Gas production rates from Diversified’s wells are pretty low. However, Diversified’s pitch is that as a large operator, it can run these wells efficiently and have the resources needed to decommission them responsibly at the end of their useful life.
So far, this model seems to have worked well, at least for shareholders. The stock has risen by 75% since January 2017 and the dividend has risen steadily, supported by cash flow.
Why DEC stock plunged
DEC’s share price fall in October was triggered by a critical press report. This suggested that many of the company’s wells are leaking natural gas, which is mostly methane. That’s a potential concern, because methane is believed to have a much greater impact on climate change than carbon dioxide.
Diversified has denied these allegations. But in the weeks since then the company has announced plans to step up its monitoring activity and spend an extra $15m per year on reducing emissions from its wells. The company also plans to increase the number of wells it decommissions each year to 200 by 2023.

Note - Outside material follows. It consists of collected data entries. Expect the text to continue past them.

Lemma cancel_failure_swallowed_witness :
  exists tr,
    iteration (Sim.runtime true) APIClient_init Sim.thread None
      {| run_id := "run_1"; start_time := 0; retry_count := 0 |} Sim.stuck
    = (Ok (Continue {| run_id := "run_2"; start_time := 36; retry_count := 1 |}),
       Sim.mkWorld [] 36 true, tr) /\
    requests tr =
      [RunsRetrieve Sim.thread "run_1"; RunsRetrieve Sim.thread "run_1";
       RunsCancel Sim.thread "run_1"; RunsCancel Sim.thread "run_1";
       RunsCreate Sim.thread "asst_1"].
Proof.
  destruct (cancel_failure_swallowed (Sim.runtime true) APIClient_init Sim.thread None
              {| run_id := "run_1"; start_time := 0; retry_count := 0 |} Sim.stuck
              (Run.make "run_1" "asst_1" "in_progress")
              (Sim.mkWorld
                 [Sim.fails (RemoteError "BadRequestError" "Cannot cancel run.") 1;
                  Sim.fails (RemoteError "BadRequestError" "Cannot cancel run.") 1;
                  Sim.answers (Sim.run_ "run_2" "queued") 1] 32 true)
              (snd (make_api_request_async (Sim.runtime true) APIClient_init
                      (RunsRetrieve Sim.thread "run_1") Sim.stuck))
              (RemoteError "BadRequestError" "Cannot cancel run.")
              (Sim.mkWorld [Sim.answers (Sim.run_ "run_2" "queued") 1] 35 true)
              (snd (make_api_request_async (Sim.runtime true) APIClient_init
                      (RunsCancel Sim.thread "run_1")
                      (Sim.mkWorld
                         [Sim.fails (RemoteError "BadRequestError" "Cannot cancel run.") 1;
                          Sim.fails (RemoteError "BadRequestError" "Cannot cancel run.") 1;
                          Sim.answers (Sim.run_ "run_2" "queued") 1] 32 true)))
              (Ok (Sim.run_ "run_2" "queued"))
              (Sim.mkWorld [] 36 true)
              (snd (make_api_request_async (Sim.runtime true) APIClient_init
                      (RunsCreate Sim.thread "asst_1")
                      (Sim.mkWorld [Sim.answers (Sim.run_ "run_2" "queued") 1] 35 true))))
    as (tr & Hit & Hreq).
  - vm_compute. reflexivity.
  - reflexivity.
  - reflexivity.
  - reflexivity.
  - reflexivity.
  - vm_compute. reflexivity.
  - vm_compute. reflexivity.
  - exists tr. split; [exact Hit | rewrite Hreq; vm_compute; reflexivity].
Defined.

(** C5. Both kinds of recreation draw on one counter: the recreations of
    a session, whichever trigger caused each, are numbered 1, 2, ..., n
    by the value just given to [retry_count], and [n] never exceeds
    [max_run_retries]. With the budget used up, a recoverable status
    makes the loop raise [Exception("Run failed after ...")] and an
    elapsed [run_timeout] makes it raise [TimeoutError("Run timed out
    after ...")], in both cases without another recreation. *)
Theorem shared_retry_budget
    (rt : Runtime) (self : APIClient) (thread_id : string)
    (callback : option (callback_t rt)) :
  0 <= max_run_retries self ->
  (forall fuel run_id0 w r w' tr,
      _check_run_status rt self fuel thread_id run_id0 callback w = (r, w', tr) ->
      exists n,
        recreations tr = map (fun i => Z.of_nat i + 1) (seq 0 n) /\
        Z.of_nat n <= max_run_retries self) /\
  (forall fuel st w r0 w1 t1,
      max_run_retries self <= retry_count st ->
      run_status_check rt w = true ->
      make_api_request_async rt self (RunsRetrieve thread_id (run_id st)) w
        = (Ok (PyRun r0), w1, t1) ->
      py_in (Run.status r0) ["failed"; "expired"; "cancelled"] = true ->
      exists tr,
        poll_loop rt self (S fuel) thread_id callback st w
          = (Raise (Exception (MsgRunFailedAfter (max_run_retries self))), w1, tr) /\
        recreations tr = []) /\
  (forall fuel st w r0 w1 t1,
      max_run_retries self <= retry_count st ->
      run_status_check rt w = true ->
      make_api_request_async rt self (RunsRetrieve thread_id (run_id st)) w
        = (Ok (PyRun r0), w1, t1) ->
      py_in (Run.status r0) ["failed"; "expired"; "cancelled"] = false ->
      py_in (Run.status r0) ["queued"; "in_progress"] = true ->
      Qgtb (time rt w1 - start_time st) (run_timeout self) = true ->
      exists tr,
        poll_loop rt self (S fuel) thread_id callback st w
          = (Raise (TimeoutError
                      (MsgRunTimedOutAfter (run_timeout self) (max_run_retries self))),
             w1, tr) /\
        recreations tr = []).
Proof.
  intros Hmax. split; [| split].
  - intros fuel run_id0 w r w' tr Hrun.
    apply check_run_status_inv in Hrun. destruct Hrun as (tr0 & Hloop & _ & ->).
    apply poll_loop_effects in Hloop.
    destruct Hloop as [(n & Hn & Hbound) _]. cbn [retry_count] in Hn, Hbound.
    exists n. split.
    + rewrite Hn. apply map_ext. intros i. lia.
    + destruct Hbound as [-> | Hbound]; lia.
  - intros fuel st w r0 w1 t1 Hout Hflag Hget Hrec.
    destruct (make_api_request_async_quiet _ _ _ _ _ _ _ Hget) as (_ & _ & Hq).
    eexists. split.
    + rewrite poll_loop_S, Hflag.
      rewrite (iteration_status_exhausted rt self thread_id callback st w r0 w1 t1
                 Hget Hrec Hout).
      reflexivity.
    + observe. now rewrite Hq.
  - intros fuel st w r0 w1 t1 Hout Hflag Hget Hrec Hwait Hclock.
    destruct (make_api_request_async_quiet _ _ _ _ _ _ _ Hget) as (_ & _ & Hq).
    eexists. split.
    + rewrite poll_loop_S, Hflag.
      rewrite (iteration_timeout_exhausted rt self thread_id callback st w r0 w1 t1
                 Hget Hrec Hwait Hclock Hout).
      reflexivity.
    + exact Hq.
Qed.

Lemma shared_retry_budget_witness :
  let out := _check_run_status (Sim.runtime true) APIClient_init 5 Sim.thread
               "run_1" None Sim.stale_timer in
  fst (fst out) = Raise (Exception (MsgRunFailedAfter 2)) /\
  recreations (snd out) = [1; 2] /\
  exists n,
    recreations (snd out) = map (fun i => Z.of_nat i + 1) (seq 0 n) /\
    Z.of_nat n <= 2.
Proof.
  cbv zeta. split; [vm_compute; reflexivity |]. split; [vm_compute; reflexivity |].
  refine (proj1 (shared_retry_budget (Sim.runtime true) APIClient_init Sim.thread
                   None _) 5%nat "run_1" Sim.stale_timer _ _ _ _).
  - discriminate.
  - vm_compute. reflexivity.
Defined.

(** C4. The timer is reset by a recreation on the timeout path only.
    After a recreation on the failed-status path the loop keeps the
    [start_time] taken when the session began, so the new run does not
    get a full [run_timeout]. In the scripted session below the first run fails at
    second 29 and its replacement exists from second 30; the pass leaves
    [start_time] at 0, so at second 32 the replacement, two seconds old,
    is found to have exceeded the 30 s [run_timeout] and is cancelled and
    recreated, which uses up the second and last recreation. Only this
    recreation moves [start_time] (to second 34). *)
Theorem status_recreation_keeps_stale_timer :
  let rt := Sim.runtime true in
  let first := iteration rt APIClient_init Sim.thread None
                 {| run_id := "run_1"; start_time := 0; retry_count := 0 |}
                 Sim.stale_timer in
  let second := iteration rt APIClient_init Sim.thread None
                  {| run_id := "run_2"; start_time := 0; retry_count := 1 |}
                  (snd (fst first)) in
  fst (fst first)
    = Ok (Continue {| run_id := "run_2"; start_time := 0; retry_count := 1 |}) /\
  requests (snd first)
    = [RunsRetrieve Sim.thread "run_1"; RunsCreate Sim.thread "asst_1"] /\
  time rt (snd (fst first)) = 30%Q /\
  fst (fst second)
    = Ok (Continue {| run_id := "run_3"; start_time := 34; retry_count := 2 |}) /\
  requests (snd second)
    = [RunsRetrieve Sim.thread "run_2"; RunsCancel Sim.thread "run_2";
       RunsCreate Sim.thread "asst_1"] /\
  recreations (snd first ++ snd second) = [1; 2].
Proof. vm_compute. repeat split. Qed.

For me, decommissioning is the big worry here. A single well costs around $22,000 to shut down, based on the company’s latest update. At that rate, decommissioning all the company’s wells could cost close to $1.5bn.
Most of this spending is a long way in the future, according to CEO Rusty Hutson. But I’m concerned that the company doesn’t seem to be making any plans for this. Instead, most surplus cash is paid out as dividends each year. Debt levels are quite high, too, in my view.
DEC shares: should I buy?
For now, I think Diversified Energy’s 12% dividend yield is probably safe. The company should be benefiting from strong gas prices and also has hedging in place to protect against falls.
However, I can see multiple risks to this payout in the future, perhaps quite soon. If I’m right, then the DEC share price could have further to fall.
Although I’m tempted by the stock’s 12% yield, the situation is too speculative for me. That’s why I won’t be buying Diversified Energy shares.
The post The Diversified Energy share price has fallen to 100p: is this a buying opportunity? appeared first on The Motley Fool UK.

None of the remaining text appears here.